INPUT DATA:
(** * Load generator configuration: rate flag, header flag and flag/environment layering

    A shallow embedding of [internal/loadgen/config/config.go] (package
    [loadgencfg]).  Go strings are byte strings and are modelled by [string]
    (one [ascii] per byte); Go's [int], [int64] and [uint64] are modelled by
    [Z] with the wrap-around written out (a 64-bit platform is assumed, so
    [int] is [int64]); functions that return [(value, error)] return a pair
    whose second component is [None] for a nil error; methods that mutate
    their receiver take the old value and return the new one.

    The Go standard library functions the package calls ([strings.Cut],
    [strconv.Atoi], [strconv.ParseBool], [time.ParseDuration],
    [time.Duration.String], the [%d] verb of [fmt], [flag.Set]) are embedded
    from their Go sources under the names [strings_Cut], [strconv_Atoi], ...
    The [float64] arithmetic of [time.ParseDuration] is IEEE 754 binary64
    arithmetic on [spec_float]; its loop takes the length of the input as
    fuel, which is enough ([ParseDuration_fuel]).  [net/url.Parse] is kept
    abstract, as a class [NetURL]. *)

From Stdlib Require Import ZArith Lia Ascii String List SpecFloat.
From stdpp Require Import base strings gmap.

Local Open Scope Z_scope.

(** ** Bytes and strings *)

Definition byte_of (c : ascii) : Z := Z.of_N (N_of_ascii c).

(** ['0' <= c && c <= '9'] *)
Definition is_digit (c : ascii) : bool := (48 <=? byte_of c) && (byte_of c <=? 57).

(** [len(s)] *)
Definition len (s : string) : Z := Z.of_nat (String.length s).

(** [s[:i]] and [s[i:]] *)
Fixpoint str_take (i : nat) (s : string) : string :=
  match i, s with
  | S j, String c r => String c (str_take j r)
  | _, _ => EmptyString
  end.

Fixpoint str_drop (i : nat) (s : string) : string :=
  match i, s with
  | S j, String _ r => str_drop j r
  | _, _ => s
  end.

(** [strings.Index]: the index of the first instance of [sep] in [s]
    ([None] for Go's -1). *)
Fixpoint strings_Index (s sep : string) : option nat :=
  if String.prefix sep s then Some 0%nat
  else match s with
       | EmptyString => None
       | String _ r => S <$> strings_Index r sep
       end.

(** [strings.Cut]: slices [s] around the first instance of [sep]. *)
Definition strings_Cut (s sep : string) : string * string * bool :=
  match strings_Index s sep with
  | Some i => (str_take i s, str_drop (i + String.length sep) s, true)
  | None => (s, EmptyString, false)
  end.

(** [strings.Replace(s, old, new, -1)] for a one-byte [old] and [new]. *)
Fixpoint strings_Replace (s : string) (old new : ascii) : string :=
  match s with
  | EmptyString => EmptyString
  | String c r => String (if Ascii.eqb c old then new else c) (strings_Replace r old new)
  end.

DIRECTIONS: Across all the records above, how many lines hold the word "flag"? Answer with only that number.

ANSWER TO THIS PROBLEM: 2